Para esta amplia franja de la ciudadanía no existe ninguna duda: su líder ganó los comicios y los resultados oficiales son producto de un colosal fraude urdido por los demócratas en connivencia con poderes comunistas
, cualquiera sea el significado que a ello le den Trump y sus seguidores.
Pase lo que pase en las próximas semanas, la irresponsabilidad extrema del mandatario saliente ya causó un severo deterioro a la credibilidad institucional de Estados Unidos, lo que obligará a Biden a lidiar no sólo con los grandes temas de su propia agenda, sino con sectores reacios a reconocer su victoria, dentro de los cuales hay grupos potencialmente violentos y desestabilizadores.

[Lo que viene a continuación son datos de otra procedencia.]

(** * OpenGPU assembler ([sw/assembler/opengpu_asm.py]): a shallow embedding

    The assembler turns a text of assembly lines into a list of machine
    words in two passes.  Python integers are unbounded, so they are [Z];
    [<<], [|] and [&] are [Z.shiftl], [Z.lor] and [Z.land] (two's complement
    on negative numbers, as in Python).  A Python [str] is a list of
    characters; the development covers ASCII source text (the character
    classes below are the ASCII part of the Unicode ones Python uses).
    The label dictionary is a [gmap], the exceptions the code raises are the
    constructors of [error], and [int()] refuses a decimal literal of more
    digits than the limit the interpreter starts with (4300). *)

From Stdlib Require Import ZArith List Ascii String Bool Lia.
From Stdlib Require DecimalString HexadecimalString.
From Stdlib Require HexadecimalFacts HexadecimalPos HexadecimalN.
From stdpp Require Import base tactics option list gmap strings.
Import ListNotations.

Local Open Scope Z_scope.

(** ** Text *)

Abbreviation text := (list ascii).

Definition str (s : string) : text := list_ascii_of_string s.

Definition ord (c : ascii) : Z := Z.of_N (N_of_ascii c).

Definition in_range (lo hi : Z) (c : ascii) : bool :=
  (lo <=? ord c) && (ord c <=? hi).

(** [str.isspace] on ASCII: TAB, LF, VT, FF, CR, FS, GS, RS, US and SPACE. *)
Definition isspace (c : ascii) : bool :=
  in_range 9 13 c || in_range 28 32 c.

(** [\d] and [\w] of the [re] module, on ASCII. *)
Definition isdigit (c : ascii) : bool := in_range 48 57 c.

Definition isword (c : ascii) : bool :=
  in_range 48 57 c || in_range 65 90 c || in_range 97 122 c || Ascii.eqb c "_".

(** [str.upper], on ASCII. *)
Definition upper_char (c : ascii) : ascii :=
  if in_range 97 122 c then ascii_of_N (N_of_ascii c - 32) else c.

Definition upper (s : text) : text := map upper_char s.

Fixpoint lstrip (s : text) : text :=
  match s with
  | c :: s' => if isspace c then lstrip s' else s
  | [] => []
  end.

Definition rstrip (s : text) : text := rev (lstrip (rev s)).

(** [str.strip()] *)
Definition strip (s : text) : text := rstrip (lstrip s).

(** [s.split(sep)] for a one-character separator: never empty. *)
Fixpoint split (sep : ascii) (s : text) : list text :=
  match s with
  | [] => [[]]
  | c :: s' =>
      if Ascii.eqb c sep then [] :: split sep s'
      else match split sep s' with
           | p :: ps => (c :: p) :: ps
           | [] => [[c]]
           end
  end.

(** [sep.join(parts)] *)
Fixpoint join (sep : ascii) (parts : list text) : text :=
  match parts with
  | [] => []
  | [p] => p
  | p :: ps => p ++ sep :: join sep ps
  end.

(** [s.replace(a, b)] for single characters. *)
Definition replace (a b : ascii) (s : text) : text :=
  map (fun c => if Ascii.eqb c a then b else c) s.

(** [s.split()]: the maximal runs of characters that are not whitespace. *)
Fixpoint words (s : text) : list text :=
  match s with
  | [] => []
  | c :: s' =>
      if isspace c then words s'
      else match s' with
           | c' :: _ =>
               if isspace c' then [c] :: words s'
               else match words s' with
                    | w :: ws => (c :: w) :: ws
                    | [] => [[c]]
                    end
           | [] => [[c]]
           end
  end.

En suma, el veterano político demócrata tiene ante sí una tarea muy delicada de reconstrucción de la institucionalidad y la confianza, no sólo en territorio estadunidense, sino también en el frente exterior, donde Trump le entregará el caos resultante de cuatro años de destrucción del delicado equilibrio de alianzas.
En este ámbito, no es reconfortante para el resto del mundo, y en particular para América Latina, que incluso antes de tomar el mando de la superpotencia Biden haya reivindicado el liderazgo global que su país se ha arrogado en forma unilateral y arbitraria y que históricamente se ha traducido en las peores prácticas imperialistas y en enormes cuotas de sufrimiento para millones de personas en todo el mundo.